Arxspan BioDrive: A Versatile Solution for Molecular Biology
Ying Zhao
Daniel James
What is SciY, and how does it aim to transform lab and manufacturing ecosystems?
SciY is composed of four different companies unified by a common vision. Firstly, we have Arxspan, a fully integrated cloud platform designed for the management of scientific data. This platform seamlessly merges chemistry and biology data within a unified system.
Next, we have Mestrelab Research, which provides analytical data processing, analysis, visualization, and reporting, along with analytical workflow automation through its Mgears application. It also specializes in connecting software to instruments.
Moving on, there is Zontal, a GXP-compliant cloud platform for integrated digital labs with life sciences analytics and long-term data preservation capabilities. Finally, we have Optimal, which offers PAT software solutions for real-time process control, along with customized automation, machinery, and integration services.
With SciY, we have established a unique ecosystem of vendors that seamlessly integrate through fair data platforms, enabling digital transformation for a wide range of laboratory and manufacturing environments.
Please can you introduce Arxspan?
Arxspan is a fully integrated cloud platform for scientific data management that combines chemistry and biology data in one system. It is designed to enhance collaborative research across internal teams and external partners.

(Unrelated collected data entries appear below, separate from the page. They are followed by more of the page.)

(* ===== verification/Syscall.v ===== *)
(** * System calls

    crates/syscall/src/lib.rs, sysfile.rs and sysproc.rs: fetching arguments
    from the trap frame and from user memory, the handlers, and the dispatch
    table.

    The kernel dereferences user pointers directly. What the processor reads
    and writes at a user address depends on the loaded page table, which is
    outside these files: [uload] and [ustore] stand for it. *)

From S2P Require Import Prelude Param Mmu Mem Kalloc Sync Disk Ring Bio Fsh Log Fs Pipe File Vm Proc ProcTable Exec Ulib.
Import Sync Bio Fsh Log Fs Pipe File Proc ProcTable.

Module Syscall.

(** How a handler ends: with the value for rax, asleep inside a call that
    resumes at byte [i], or not at all. *)
Inductive sysret : Type :=
| SRet (v : Z)
| SSleep (i : Z)
| SNever.

Definition minus1 : Z := u64_max - 1.

(** [struct stat] as bytes, with its padding. *)
Definition sizeof_stat : Z := 20.
Definition stat_bytes (pad : list Z) (st : stat) : list Z :=
  le_bytes 2 (as_u16 (st_type st)) ++ take 2 pad ++ le_bytes 4 (as_u32 (st_dev st)) ++
  le_bytes 4 (st_ino st) ++ le_bytes 2 (as_u16 (st_nlink st)) ++ take 2 (drop 2 pad) ++
  le_bytes 4 (st_size st).

Section syscall.
Context {D : Type} `{!BlockDev D}.
Context (kernel_end kpdpt : Z).
Context (devsw_read : Z → option (nat → Z → Z → M (fstate (D := D)) (Z * list Z)))
        (devsw_write : Z → option (nat → Z → list Z → Z → M (fstate (D := D)) Z)).
Context (uload : Kalloc.kmem_t → Z → Z) (ustore : Z → list Z → Kalloc.kmem_t → Kalloc.kmem_t).

(** ** Arguments *)

Definition fetcharg (n : Z) : M (pst (D := D)) Z :=
  let* p := my_proc in
  let tf := p_tf p in
  if n =? 0 then ret (rdi tf)
  else if n =? 1 then ret (rsi tf)
  else if n =? 2 then ret (rdx tf)
  else if n =? 3 then ret (r10 tf)
  else if n =? 4 then ret (r8 tf)
  else if n =? 5 then ret (r9 tf)
  else panic "fetcharg: invalid index".

(** [argint] and [argaddr] always return 0. *)
Definition argint (n : Z) : M (pst (D := D)) Z := let* a := fetcharg n in ret (as_i32 a).
Definition argaddr (n : Z) : M (pst (D := D)) Z := fetcharg n.

(** [None] is -1. *)
Definition argptr (n size : Z) : M (pst (D := D)) (option Z) :=
  let* i := argaddr n in
  let* p := my_proc in
  if (size <? 0) || (p_sz p <=? i) then ret None
  else
    let* e := chk_u64 (i + as_u64 size) in
    if p_sz p <? e then ret None else ret (Some i).

Definition user_byte (a : Z) : M (pst (D := D)) Z := gets (λ s, uload (k_mem (pk s)) a).

(** The bytes from [a] on before the first zero, among the first [n]. *)
Fixpoint scan_str (n : nat) (a : Z) (acc : list Z) : M (pst (D := D)) (option (list Z)) :=
  match n with
  | O => ret None
  | S n' =>
      let* c := user_byte a in
      if c =? 0 then ret (Some acc) else scan_str n' (a + 1) (acc ++ [c])
  end.

(** The result, and the string when there is one. *)
Definition fetchstr (addr : Z) : M (pst (D := D)) (Z * list Z) :=
  let* p := my_proc in
  if (addr <? Mmu.PGSIZE) || (p_sz p <=? addr) then ret (-1, [])
  else
    let* o := scan_str (Z.to_nat (p_sz p - addr)) addr [] in
    match o with
    | Some str => ret (as_i32 (Z.of_nat (length str)), str)
    | None => ret (-1, [])
    end.
Definition argstr (n : Z) : M (pst (D := D)) (Z * list Z) :=
  let* addr := argaddr n in
  fetchstr addr.

Definition fetchaddr (addr : Z) : M (pst (D := D)) (option Z) :=
  let* p := my_proc in
  if p_sz p <=? addr then ret None
  else
    let* e := chk_u64 (addr + 8) in
    if p_sz p <? e then ret None
    else let* k := gets (λ s, k_mem (pk s)) in
      ret (Some (le_val ((λ i, uload k (addr + Z.of_nat i)) <$> seq 0 8))).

The electronic laboratory notebook, or the ELN, is entirely web-based. It is easy to use and can be deployed globally within minutes. It has scientific workflow solutions embedded while enabling integration with other systems and software and built-in infrastructure and data security. This allows for data sharing internally and externally, and it also follows legal and regulatory compliance.
This is also integrated with our registration application and enables unique chemical and biological entities to be registered. The ELN also has the option to link to our inventory so you can track and manage any physical items.
Arxspan’s asset application allows users to define, collect, manage, and store asset endpoint data. This is ideal for asset development functions and low and high-throughput screening. All this data can be pulled together using our searching and reporting application.
Arxspan BioDrive, our complete solution for molecular biology, is integrated into the Arxspan ELN.
What is Arxspan BioDrive, and what makes it a versatile molecular biology solution?
The Arxspan BioDrive is a distinctive platform that empowers molecular biologists to tackle a wide range of challenges in their field. Customers can incorporate specific requirements into an experiment's configuration to fulfill their unique needs. BioDrive, with its exceptional features, offers smooth molecular biology workflows. Its efficient design and user-friendly navigation enhance the overall user experience.
Image credit: Arxspan
How can BioDrive be used to handle both DNA and RNA sequences?
BioDrive simplifies sequence handling by automatically loading sequences as double-strand DNA and generating a corresponding sequence map.
However, for more flexibility, you can choose the RNA option. When you opt for RNA, BioDrive allows you to load the sequence as single-stranded or double-stranded RNA. If you load a single-strand RNA, the sequence map will display only the forward strand.
Additionally, BioDrive features a convenient function that enables you to convert DNA into RNA. You can select either the forward or reverse strand and transform it into single-strand RNA. If you choose both strands, the RNA will be generated as double-stranded.
Moreover, BioDrive offers a unique capability for simulating splicing reactions or removing annotated introns. For instance, if your initial sequence contains introns surrounded by exons, BioDrive can remove the introns and seamlessly link the exons together, resulting in a newly formed single-strand RNA.
What features does BioDrive offer in terms of primers?
In BioDrive, managing primers is made effortless through manual addition or importing options. To manually add a primer, simply select the region of the sequence where you intend to place the primer. A dedicated primer panel allows you to assign a name, specify whether it is an RNA or DNA oligo, and choose its orientation on either the forward or reverse strand.
Furthermore, you can customize your primer by adding a dangling tail. For instance, you might append a six-nucleotide tail with a specific enzyme recognition site, such as XhoI. By copying and pasting the sequence, you can seamlessly integrate the recognition site into the primer. This modification is visually represented on the map as a dangling tail attached to the primer.
Additionally, BioDrive empowers you to make precise alterations, such as switching amino acids or codons. The binding site analysis feature enables you to assess the primer's binding potential in your DNA sequence. You can define parameters and let the system calculate the binding, helping you identify specific binding locations or potential priming sites.
Alternatively, you can import primers from a CSV file. The system allows you to customize parameters like mismatches, melting temperature (Tm), and GC content. After calculations, you are presented with multiple options that you can further refine. BioDrive gives you the flexibility to modify parameters, recalculate, and narrow down your choices. Once you have selected the desired primer, you can seamlessly integrate it into your sequence.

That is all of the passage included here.